### Instructions to follow
Beginning with the line below that contains "oneLoad cssPath w → oneLoad cssPath (stepEvent" and ending with the line that contains "Lemma oneLoad_run (h", copy every line exactly. Copy nothing else.
── Information supplied
Lemma fix_keeps_quote_witness :
  ∃ reports,
    processClasses Sample.designSystem (extractClassNames Sample.twoLines)
      Sample.twoLines Sample.sourceCode 16 initialWorld
      = (Normal (), appendReports initialWorld reports) ∧
    ∀ r node text,
      r ∈ reports → fix_ r = Some (Some (replaceText node text)) →
      node = Sample.twoLines ∧
      ∃ fixedClassString, text = quoted Js.backtick fixedClassString.
Proof.
  apply (fix_keeps_quote Sample.designSystem (extractClassNames Sample.twoLines)
           Sample.twoLines Sample.sourceCode 16 initialWorld Js.backtick
           ("p-4px [boom" +:+ String (ascii_of_nat 10) "  m-2rem flex")).
  - reflexivity.
  - reflexivity.
  - intros _. reflexivity.
Defined.

(* ===================================================================== *)
(** * Runs with one stylesheet *)
(* ===================================================================== *)

(** The three ways the [try] block ends: it throws and leaves the world as it
    was, it records that the file was not found, or it starts a load. *)
Lemma loadAttempt_cases (h : Host) (cssPath : string) (context : Context) (w : World) :
  (∃ e, loadAttempt h cssPath context w = (Throw e, w)) ∨
  loadAttempt h cssPath context w
    = (Normal None, withVars w (setError (notFoundError cssPath) (vars w))) ∨
  loadAttempt h cssPath context w = (Normal None, withLoad w).
Proof.
  unfold loadAttempt. unfold_monad.
  destruct (resolveCssPath h cssPath context) as [[resolved|]|e];
    [|by right; left|by left; eexists].
  destruct (negb (Js.truthy resolved)); [by right; left|].
  destruct (fs_existsSync h resolved) as [[|]|e];
    [|by right; left|by left; eexists].
  destruct (fs_readFileSync h resolved) as [content|e]; [|by left; eexists].
  destruct (path_dirname h resolved) as [base|e]; [|by left; eexists].
  unfold callLoad.
  destruct (loadDesignSystem h content base) as [[]|e]; [|by left; eexists].
  by right; right.
Qed.

Lemma oneLoad_afterReset (cssPath : string) (w : World) :
  oneLoad cssPath w →
  oneLoad cssPath (afterReset cssPath w) ∧
  cssPathCache (vars (afterReset cssPath w)) = Some cssPath ∧
  (is_Some (designSystemError (vars w)) → afterReset cssPath w = w).
Proof.
  intros (Hpath & Herr & Hpend). unfold afterReset, resetIfPathChanged.
  case_decide as Hd; simpl; [done|].
  destruct Hpath as [?|(Hnone & (Hc & He & Hp) & Hnil)]; [done|].
  split; [|split; [done|]].
  - split; [by left|]. split; [by intros [? [=]]|]. by left.
  - rewrite He. by intros [? [=]].
Qed.

Lemma oneLoad_sync (h : Host) (cssPath : string) (context : Context) (w : World) :
  oneLoad cssPath w →
  oneLoad cssPath (getDesignSystemSync h cssPath context w).2 ∧
  cssPathCache (vars (getDesignSystemSync h cssPath context w).2) = Some cssPath.
Proof.
  intros Hinv. rewrite getDesignSystemSync_afterReset.
  destruct (oneLoad_afterReset _ _ Hinv) as (Hinv0 & Hpath0 & _).
  rewrite (getDesignSystemSync_current _ _ _ _ Hpath0).
  set (w0 := afterReset cssPath w) in *.
  destruct (designSystemCache (vars w0)) eqn:Hc; [done|].
  destruct (designSystemError (vars w0)) eqn:He; [done|].
  destruct (designSystemPromise (vars w0)) eqn:Hp; [done|].
  destruct Hinv0 as (_ & _ & [Hnil|(p & _ & Hp' & _)]); [|congruence].
  destruct (loadAttempt_cases h cssPath context w0) as [[e ->]|[->| ->]]; simpl.
  - split; [|done]. split; [by left|]. split; [done|]. by left.
  - split; [|done]. split; [by left|]. split; [done|]. by left.
  - split; [|done]. unfold oneLoad, withLoad. simpl.
    split; [by left|]. split; [by rewrite He; intros [? [=]]|].
    right. exists (nextPromise w0). by rewrite Hnil.
Qed.

Lemma oneLoad_async (h : Host) (cssPath : string) (context : Context) (w : World) :
  oneLoad cssPath w →
  oneLoad cssPath (getDesignSystemAsync h cssPath context w).2.
Proof.
  intros Hinv. unfold getDesignSystemAsync.
  unfold mbind at 1, M_bind.
  assert (resetIfPathChanged cssPath w = (Normal (), afterReset cssPath w)) as ->.
  { unfold afterReset, resetIfPathChanged. by case_decide. }
  destruct (oneLoad_afterReset _ _ Hinv) as (Hinv0 & _ & _).
  set (w0 := afterReset cssPath w) in *. unfold_monad.
  destruct (designSystemCache (vars w0)); [done|].
  destruct (designSystemError (vars w0)); [done|].
  destruct (designSystemPromise (vars w0)); [done|].
  pose proof (oneLoad_sync h cssPath context w0 Hinv0) as [Hsync _].
  by destruct (getDesignSystemSync h cssPath context w0) as [[r|e] w1].
Qed.

Lemma oneLoad_appendReports (cssPath : string) (w : World) (rs : list Report) :
  oneLoad cssPath w → oneLoad cssPath (appendReports w rs).
Proof. done. Qed.

Lemma oneLoad_visitor (h : Host) (context : Context) (cssPath : string)
    (rootFontSize : Z) (sourceCode : SourceCode) (node : JSXAttribute) (w : World) :
  oneLoad cssPath w →
  oneLoad cssPath
    (JSXAttributeVisitor h context cssPath rootFontSize sourceCode node w).2.
Proof.
  intros Hinv. unfold JSXAttributeVisitor.
  destruct (negb (String.eqb (attr_name node) "className")); [done|].
  destruct (attr_value node) as [value|]; [|done].
  match goal with |- context [hasCheckedType ?n] => destruct (negb (hasCheckedType n)) end;
    [done|].
  match goal with |- context [Nat.eqb ?n 0] => destruct (Nat.eqb n 0) end; [done|].
  unfold mbind, M_bind.
  pose proof (oneLoad_sync h cssPath context w Hinv) as [Hsync _].
  destruct (getDesignSystemSync h cssPath context w) as [[[ds|]|e] w1]; simpl in *;
    [| |done].
  - destruct (canonicalizeCandidates ds); [|done].
    rewrite processClasses_run. by apply oneLoad_appendReports.
  - by apply oneLoad_async.
Qed.

Lemma oneLoad_visitAll (cssPath : string) (visit : JSXAttribute → M unit)
    (nodes : list JSXAttribute) (w : World) :
  (∀ node w, oneLoad cssPath w → oneLoad cssPath (visit node w).2) →
  oneLoad cssPath w → oneLoad cssPath (visitAll visit nodes w).2.
Proof.
  intros Hvisit. revert w. induction nodes as [|node rest IH]; intros w Hinv; [done|].
  simpl. unfold mbind, M_bind. specialize (Hvisit node w Hinv).
  destruct (visit node w) as [[[]|e] w1]; simpl in *; [by apply IH|done].
Qed.

Lemma oneLoad_lintFile (h : Host) (context : Context) (cssPath : string)
    (nodes : list JSXAttribute) (w : World) :
  configuredCssPath context = Some cssPath →
  oneLoad cssPath w → oneLoad cssPath (lintFile h context nodes w).2.
Proof.
  intros Hcfg Hinv. unfold lintFile, create, configuredCssPath in *.
  destruct (options context) as [o|]; simpl in Hcfg; [|done].
  simpl. rewrite Hcfg. destruct (negb (Js.truthy cssPath)); [done|]. simpl.
  apply oneLoad_visitAll; [|done]. intros node w'. apply oneLoad_visitor.
Qed.

Lemma isPending_oneLoad (cssPath : string) (p : Promise) (w : World) :
  oneLoad cssPath w → isPending p w = true →
  cssPathCache (vars w) = Some cssPath ∧ pending (settle p w) = [] ∧
  designSystemCache (vars w) = None ∧ designSystemError (vars w) = None.
Proof.
  intros (Hpath & _ & Hpend) Hp. unfold isPending in Hp.
  destruct Hpend as [Hnil|(q & Hq & _ & Hc & He)]; [by rewrite Hnil in Hp|].
  rewrite Hq in Hp. simpl in Hp. rewrite orb_false_r in Hp.
  split; [|split; [|done]].
  - destruct Hpath as [?|(_ & _ & Hnil)]; [done|congruence].
  - simpl. rewrite Hq. simpl. by rewrite Hp.
Qed.

Lemma oneLoad_step (h : Host) (cssPath : string) (ev : Event) (w : World) :
  usesStylesheet cssPath ev →
  oneLoad cssPath w → oneLoad cssPath (stepEvent h ev w).
Proof.
  intros Hev Hinv. destruct ev as [context nodes|p ds|p e]; simpl.
  - by apply oneLoad_lintFile.
  - destruct (isPending p w) eqn:Hp; [|done].
    destruct (isPending_oneLoad _ _ _ Hinv Hp) as (Hpath & Hnil & Hc & He).
    split; [by left|]. split; [simpl; rewrite He; by intros [? [=]]|]. by left.
  - destruct (isPending p w) eqn:Hp; [|done].
    destruct (isPending_oneLoad _ _ _ Hinv Hp) as (Hpath & Hnil & Hc & He).
    split; [by left|]. split; [done|]. by left.
Qed.

Lemma oneLoad_run (h : Host) (cssPath : string) (evs : list Event) (w : World) :
  Forall (usesStylesheet cssPath) evs →
  oneLoad cssPath w → oneLoad cssPath (runEvents h evs w).
Proof.
  intros Hevs. revert w. induction Hevs as [|ev rest Hev _ IH]; intros w Hinv; [done|].
  simpl. apply IH. by apply oneLoad_step.
Qed.

Lemma oneLoad_initial (cssPath : string) : oneLoad cssPath initialWorld.
Proof. split; [by right|]. split; [by intros [? [=]]|by left]. Qed.

(** In a run from the loaded module in which every file is configured with
    the same stylesheet, a stored error is a cached failure, no load is in
    flight any more, and whatever happens next (files linted, promises
    settling) leaves the world as it is. *)
Theorem failure_is_absorbing (h : Host) (cssPath : string) (before after : list Event) :
  Js.truthy cssPath = true →
  Forall (usesStylesheet cssPath) (before ++ after) →
  is_Some (designSystemError (vars (runEvents h before initialWorld))) →
  failureCached cssPath (runEvents h before initialWorld) ∧
  runEvents h after (runEvents h before initialWorld) = runEvents h before initialWorld.
Proof.
  intros Htruthy [Hbefore Hafter]%Forall_app Herr.
  pose proof (oneLoad_run h cssPath before initialWorld Hbefore (oneLoad_initial _))
    as Hinv.
  set (w := runEvents h before initialWorld) in *.
  assert (failureCached cssPath w ∧ pending w = []) as [Hfailed Hnil].
  { destruct Hinv as (Hpath & Hcache & Hpend). split; [split; [|split]|].
    - destruct Hpath as [?|(_ & (_ & He & _) & _)]; [done|].
      rewrite He in Herr. by destruct Herr.
    - done.
    - by apply Hcache.
    - destruct Hpend as [?|(p & _ & _ & _ & He)]; [done|].
      rewrite He in Herr. by destruct Herr. }
  split; [done|].
  induction Hafter as [|ev rest Hev _ IH]; [done|].
  simpl. assert (stepEvent h ev w = w) as ->; [|done].
  destruct ev as [context nodes|p ds|p e]; simpl.
  - by rewrite (lintFile_failed _ _ _ _ _ Hfailed Hev Htruthy).
  - unfold isPending. by rewrite Hnil.
  - unfold isPending. by rewrite Hnil.
Qed.

(* ===================================================================== *)
(** * More on extractClassNames: white space, trimming, round trips *)
(* ===================================================================== *)

Lemma splitClasses_unfold (classString : string) :
  splitClasses classString
  = List.filter keptByFilter (Js.splitFrom false EmptyString classString).
Proof. done. Qed.

(** After a white-space character the piece read so far is emitted and a
    run begins; inside a run the piece is empty. *)
Lemma filter_splitFrom_ws (inRun : bool) (cur : string) (c : ascii) (s : string) :
  Js.isWhiteSpace c = true →
  (inRun = true → cur = EmptyString) →
  List.filter keptByFilter (Js.splitFrom inRun cur (String c s))
  = List.filter keptByFilter [cur]
      ++ List.filter keptByFilter (Js.splitFrom true EmptyString s).
Proof.
  intros Hc Hrun. cbn [Js.splitFrom]. rewrite Hc. destruct inRun.
  - by rewrite (Hrun eq_refl).
  - cbn [List.filter]. by destruct (keptByFilter cur).
Qed.

Lemma splitFrom_char (inRun : bool) (cur : string) (c : ascii) (s : string) :
  Js.isWhiteSpace c = false →
  Js.splitFrom inRun cur (String c s)
  = Js.splitFrom false (cur +:+ String c EmptyString) s.
Proof. intros Hc. cbn [Js.splitFrom]. by rewrite Hc. Qed.

Lemma filter_splitFrom_run (s : string) :
  List.filter keptByFilter (Js.splitFrom true EmptyString s)
  = List.filter keptByFilter (Js.splitFrom false EmptyString s).
Proof.
  destruct s as [|c s]; [done|].
  destruct (Js.isWhiteSpace c) eqn:Hc.
  - rewrite (filter_splitFrom_ws true EmptyString c s) by done.
    by rewrite (filter_splitFrom_ws false EmptyString c s).
  - cbn [Js.splitFrom]. by rewrite Hc.
Qed.

Lemma filter_splitFrom_allWhiteSpace (inRun : bool) (cur s : string) :
  allWhiteSpace s = true →
  (inRun = true → cur = EmptyString) →
  List.filter keptByFilter (Js.splitFrom inRun cur s) = List.filter keptByFilter [cur].
Proof.
  revert inRun cur. induction s as [|c s IH]; intros inRun cur Hall Hrun; [done|].
  unfold allWhiteSpace in Hall. simpl in Hall.
  apply andb_true_iff in Hall as [Hc Hs].
  rewrite filter_splitFrom_ws by done. rewrite (IH true EmptyString Hs) by done.
  by rewrite app_nil_r.
Qed.

Lemma keptByFilter_noWhiteSpace (s : string) :
  noWhiteSpace s = true → keptByFilter s = Js.truthy s.
Proof.
  intros Hns. unfold keptByFilter. rewrite (trim_noWhiteSpace _ Hns). by destruct s.
Qed.

Lemma truthy_snoc (s : string) (c : ascii) :
  Js.truthy (s +:+ String c EmptyString) = true.
Proof. by destruct s. Qed.

Lemma splitFrom_head (cur s : string) :
  noWhiteSpace cur = true → Js.truthy cur = true →
  ∃ piece rest, Js.splitFrom false cur s = piece :: rest ∧ keptByFilter piece = true.
Proof.
  revert cur. induction s as [|c s IH]; intros cur Hns Htruthy.
  - exists cur, []. split; [done|]. by rewrite keptByFilter_noWhiteSpace.
  - cbn [Js.splitFrom]. destruct (Js.isWhiteSpace c) eqn:Hc.
    + eexists _, _. split; [done|]. by rewrite keptByFilter_noWhiteSpace.
    + apply IH; [by apply noWhiteSpace_snoc|apply truthy_snoc].
Qed.

Lemma filter_splitFrom_nil (inRun : bool) (cur s : string) :
  noWhiteSpace cur = true →
  List.filter keptByFilter (Js.splitFrom inRun cur s) = [] →
  allWhiteSpace s = true.
Proof.
  revert inRun cur. induction s as [|c s IH]; intros inRun cur Hcur Hnil; [done|].
  unfold allWhiteSpace. simpl. cbn [Js.splitFrom] in Hnil.
  destruct (Js.isWhiteSpace c) eqn:Hc; simpl.
  - destruct inRun; [by apply (IH true EmptyString)|].
    cbn [List.filter] in Hnil. destruct (keptByFilter cur); [done|].
    by apply (IH true EmptyString).
  - exfalso.
    destruct (splitFrom_head (cur +:+ String c EmptyString) s)
      as (piece & rest & Hsplit & Hkept);
      [by apply noWhiteSpace_snoc|apply truthy_snoc|].
    rewrite Hsplit in Hnil. cbn [List.filter] in Hnil. by rewrite Hkept in Hnil.
Qed.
────
### Response to this task
  oneLoad cssPath w → oneLoad cssPath (stepEvent h ev w).
Proof.
  intros Hev Hinv. destruct ev as [context nodes|p ds|p e]; simpl.
  - by apply oneLoad_lintFile.
  - destruct (isPending p w) eqn:Hp; [|done].
    destruct (isPending_oneLoad _ _ _ Hinv Hp) as (Hpath & Hnil & Hc & He).
    split; [by left|]. split; [simpl; rewrite He; by intros [? [=]]|]. by left.
  - destruct (isPending p w) eqn:Hp; [|done].
    destruct (isPending_oneLoad _ _ _ Hinv Hp) as (Hpath & Hnil & Hc & He).
    split; [by left|]. split; [done|]. by left.
Qed.

Lemma oneLoad_run (h : Host) (cssPath : string) (evs : list Event) (w : World) :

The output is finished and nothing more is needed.